I find myself having to scrape websites with some regularity, and Scala always makes the whole process more painful than it really needs to be - the standard XML API is ok, I suppose, but the lack of XPath support (or actually usable XPath-like DSL) is frustrating.
kantan.xpath is a thin wrapper around the Java XPath API that attempts to be type safe, pleasant to use and hide the nasty Java XML types whenever possible.
Documentation and tutorials are available on the companion site, but for those looking for a few quick examples:
import kantan.xpath._ // Basic kantan.xpath types.
import kantan.xpath.implicits._ // Implicit operators and literals.
import kantan.xpath.nekohtml._ // HTML parsing.
import java.net.URI
// Parses an URI as an XML document, finds interesting nodes, extracts their values as ints and store them in a list.
new URI("http://some.server.com").evalXPath[List[Int]](xp"//h1/span[@class='num']")
// Similar, but parsing tuples rather than ints and storing the results in a set.

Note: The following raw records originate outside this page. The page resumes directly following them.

Fixpoint ljoin (sep : bytes) (l : list bytes) : bytes :=
  match l with
  | [] => []
  | [x] => x
  | x :: r => x ++ sep ++ ljoin sep r
  end.
(** [strings.Join] *)
Definition join (sep : string) (l : list string) : string :=
  of_bytes (ljoin (to_bytes sep) (map to_bytes l)).

(** ** White space *)

Definition ascii_space (a : ascii) : bool := between 9 13 a || (code a =? 32).

(** Width in bytes of the white space rune [l] starts with, 0 if it starts with
    none: the White_Space property of Unicode in UTF-8 (U+0085, U+00A0, U+1680,
    U+2000-200A, U+2028, U+2029, U+202F, U+205F, U+3000).  The lead bytes of
    these runes never occur inside another valid encoding. *)
Definition space_width (l : bytes) : nat :=
  match map code (take 3 l) with
  | a :: r =>
      if ((9 <=? a) && (a <=? 13)) || (a =? 32) then 1%nat else
      if a <? 128 then 0%nat else
      match r with
      | b :: r' =>
          if (a =? 194) && ((b =? 133) || (b =? 160)) then 2%nat else
          match r' with
          | c :: _ =>
              if ((a =? 225) && (b =? 154) && (c =? 128))
              || ((a =? 226) && (b =? 128) && (((128 <=? c) && (c <=? 138)) || (c =? 168) || (c =? 169) || (c =? 175)))
              || ((a =? 226) && (b =? 129) && (c =? 159))
              || ((a =? 227) && (b =? 128) && (c =? 128)) then 3%nat else 0%nat
          | [] => 0%nat
          end
      | [] => 0%nat
      end
  | [] => 0%nat
  end.

(** Width of the white space rune at the end of the text whose reverse is [l]. *)
Definition space_width_rev (l : bytes) : nat :=
  if Nat.eqb (space_width (rev (take 3 l))) 3 then 3%nat
  else if Nat.eqb (space_width (rev (take 2 l))) 2 then 2%nat
  else space_width (take 1 l).

Definition flush (cur : bytes) : list bytes := match cur with [] => [] | _ => [rev cur] end.

Fixpoint lfields (skip : nat) (cur l : bytes) : list bytes :=
  match l with
  | [] => flush cur
  | x :: r =>
      match skip with
      | S k => lfields k cur r
      | O => match space_width l with
             | O => lfields 0 (x :: cur) r
             | S k => flush cur ++ lfields k [] r
             end
      end
  end.
(** [strings.Fields] *)
Definition fields (s : string) : list string := map of_bytes (lfields 0 [] (to_bytes s)).

Fixpoint ltrim (width : bytes -> nat) (skip : nat) (l : bytes) : bytes :=
  match l with
  | [] => []
  | x :: r =>
      match skip with
      | S k => ltrim width k r
      | O => match width l with
             | O => l
             | S k => ltrim width k r
             end
      end
  end.
Definition ltrim_space (l : bytes) : bytes :=
  rev (ltrim space_width_rev 0 (rev (ltrim space_width 0 l))).
(** [strings.TrimSpace] *)
Definition trim_space (s : string) : string := of_bytes (ltrim_space (to_bytes s)).

Fixpoint ldrop_while (f : ascii -> bool) (l : bytes) : bytes :=
  match l with
  | [] => []
  | x :: r => if f x then ldrop_while f r else l
  end.
(** [strings.TrimRight], [strings.TrimLeft] and [strings.Trim] with a set of ASCII bytes. *)
Definition trim_right (s set : string) : string :=
  of_bytes (rev (ldrop_while (one_of set) (rev (to_bytes s)))).
Definition trim_left (s set : string) : string :=
  of_bytes (ldrop_while (one_of set) (to_bytes s)).
Definition trim (s set : string) : string := trim_right (trim_left s set) set.

(** [strings.ToLower], as far as a comparison with a text of ASCII letters can tell: of the
    runes outside of ASCII only U+0130 and U+212A (in UTF-8) have an ASCII letter as lower case. *)
Definition lower (a : ascii) : ascii := if is_upper a then chr (code a + 32) else a.
Fixpoint llower (l : bytes) : bytes :=
  match l with
  | a :: ((b :: r) as l1) =>
      if (code a =? 196) && (code b =? 176) then "i"%char :: llower r else
      match r with
      | c :: r1 => if (code a =? 226) && (code b =? 132) && (code c =? 170) then "k"%char :: llower r1 else lower a :: llower l1
      | [] => lower a :: llower l1
      end
  | [a] => [lower a]
  | [] => []
  end.
Definition to_lower (s : string) : string := of_bytes (llower (to_bytes s)).

(** [strings.ReplaceAll] of one byte. *)
Definition replace_byte (s : string) (c : ascii) (by_ : string) : string :=
  of_bytes (flat_map (fun x => if Ascii.eqb x c then to_bytes by_ else [x]) (to_bytes s)).

(** ** strconv *)

Definition digit (a : ascii) : Z := code a - 48.
Definition digits_value (l : bytes) : Z := fold_left (fun acc a => acc * 10 + digit a) l 0.

(** [strconv.Atoi]: an optional sign and decimal digits, within 64 bits. *)
Definition atoi (s : string) : option Z :=
  let '(neg, ds) :=
    match to_bytes s with
    | c :: r => if Ascii.eqb c "-"%char then (true, r)
                else if Ascii.eqb c "+"%char then (false, r) else (false, c :: r)
    | [] => (false, [])
    end in
  match ds with
  | [] => None
  | _ => if forallb is_digit ds then
           let v := if neg : bool then - digits_value ds else digits_value ds in
           if (int64_min <=? v) && (v <=? int64_max) then Some v else None
         else None
  end.

Fixpoint dec_digits (fuel : nat) (z : Z) (acc : bytes) : bytes :=
  match fuel with
  | O => acc
  | S f => let acc' := chr (48 + z mod 10) :: acc in
           if z / 10 =? 0 then acc' else dec_digits f (z / 10) acc'
  end.
(** [strconv.Itoa]; 20 digits hold every 64-bit value. *)
Definition itoa (z : Z) : string :=
  of_bytes (if z <? 0 then "-"%char :: dec_digits 20 (- z) [] else dec_digits 20 z []).

Arguments split c%_char s%_string.
Arguments cut c%_char s%_string.
Arguments replace_byte s%_string c%_char by_%_string.
Arguments contains_byte s%_string c%_char.

(** * Lemmas *)

Create HintDb gostr.
Create Rewrite HintDb gostr.

Lemma of_to_bytes s : of_bytes (to_bytes s) = s.
Proof. apply string_of_list_ascii_of_string. Qed.
Lemma to_of_bytes l : to_bytes (of_bytes l) = l.
Proof. apply list_ascii_of_string_of_list_ascii. Qed.
#[export] Hint Rewrite of_to_bytes to_of_bytes : gostr.

Lemma to_bytes_inj s t : to_bytes s = to_bytes t -> s = t.
Proof. intros H. by rewrite <- (of_to_bytes s), <- (of_to_bytes t), H. Qed.
Lemma of_bytes_inj s t : of_bytes s = of_bytes t -> s = t.
Proof. intros H. by rewrite <- (to_of_bytes s), <- (to_of_bytes t), H. Qed.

implicit val decode: NodeDecoder[(String, Boolean)] = NodeDecoder.tuple[String, Boolean](xp"./@name", xp"./@count")
new URI("http://some.other.server.com").evalXPath[Set[(String, Boolean)]](xp"//name")
// Same as above, but only looks for the first match.
new URI("http://some.other.server.com").evalXPath[(String, Boolean)](xp"//name")
kantan.xpath is distributed under the Apache 2.0 License.